Even though the immediate ancestor of vertebrates was not anything like an arthropod or annelid, St. Hillaire's original thesis,

that the embryos of arthropods and vertebrates are variations on a common plan, the major differences due to their inverted dorso-ventral axes,

is supported by a growing body of molecular developmental evidence. Here is the abstract from Holley et al. (1995). Remember Drosophila (fruit fly) is an arthropod while xenopus (a frog) is a vertebrate.

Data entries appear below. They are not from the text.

(* ===== verification/AclCompile.v ===== *)
(** * AclCompile: compiled rules, their cache and the engine (acl/compile.go, acl/engine.go)

    [Compile] turns parsed rules into matchers; a rule set looks up the first rule
    that matches and keeps results in an LRU cache keyed by the printed host, protocol
    and port.  The cache is third-party code: [LRU] says what the rule set relies on.
    Parameters stand for the Unicode tables of [strings.ToLower], for [net.ParseIP] and
    [net.ParseCIDR], for [idna.ToUnicode], for the regular expressions of geosite lists
    and for the geo databases.  [IPPrinter] is what the cache key relies on from
    [net.IP.String]. *)

From S2P Require Import Prelude GoStrings AclParse AclMatch.
#[local] Open Scope string_scope.
#[local] Open Scope list_scope.
#[local] Open Scope Z_scope.

(** A cache from [K] to [V]: [lru_content] is what it holds now.  It may forget
    entries at any time but never invents or mixes them up. *)
Class LRU (K V T : Type) := {
  lru_new : T;
  lru_get : T -> K -> T * option V;
  lru_add : T -> K -> V -> T;
  lru_content : T -> K -> option V
}.

Class LRULaws (K V T : Type) `{!LRU K V T} : Prop := {
  lru_new_empty k : lru_content lru_new k = None;
  lru_get_result t k : (lru_get t k).2 = lru_content t k;
  lru_get_keeps t k k' v : lru_content (lru_get t k).1 k' = Some v -> lru_content t k' = Some v;
  lru_add_content t k v k' v' :
    lru_content (lru_add t k v) k' = Some v' -> (k' = k /\ v' = v) \/ lru_content t k' = Some v'
}.

Module AclCompile.
Import AclMatch.

Inductive Protocol := ProtocolBoth | ProtocolTCP | ProtocolUDP.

In other words, not only do the fruit fly and frog have homologous genes that promote dorsoventral pattening but the homologous genes have opposite effects within each animal and that, remarkably, the genes are functionally interchangeable. That is, even though the products of sog ventralizes fly embros it dorsalizes frog embryos, just like its homolog in the frog, chordin.

Summary Table

Again, this common (but inverted) organization of arthropods and vertebrates does not mean the immediate ancestor of vertebrates was an arthropod but that arthropods and vertebrates (and the other related phyla) share a common ancestor, the ur-bilateria, with a set of features common to all bilaterians. What is wonderful about this molecular developmental work is that biologists are finally solving many of the hard questions that reached an impasse long ago in comparative morphology.

 

Holley, S. A., Jackson, P. D., Sasal, Y., Lu, B., De Robertis, E. M., Hoffmann, F. M. and Ferguson, E. L. (1995). A conserved system for dorsal-ventral patterning in insects and vertebrates involving sog and chordin. Nature 376, 249-253.

Wada, H. (1998). Evolutionary history of free-swimming and sessile lifestyles in Urochordates as deduced from 18S rDNA molecular phylogeny. Mol. Biol. Evol. 15, 1189-1194.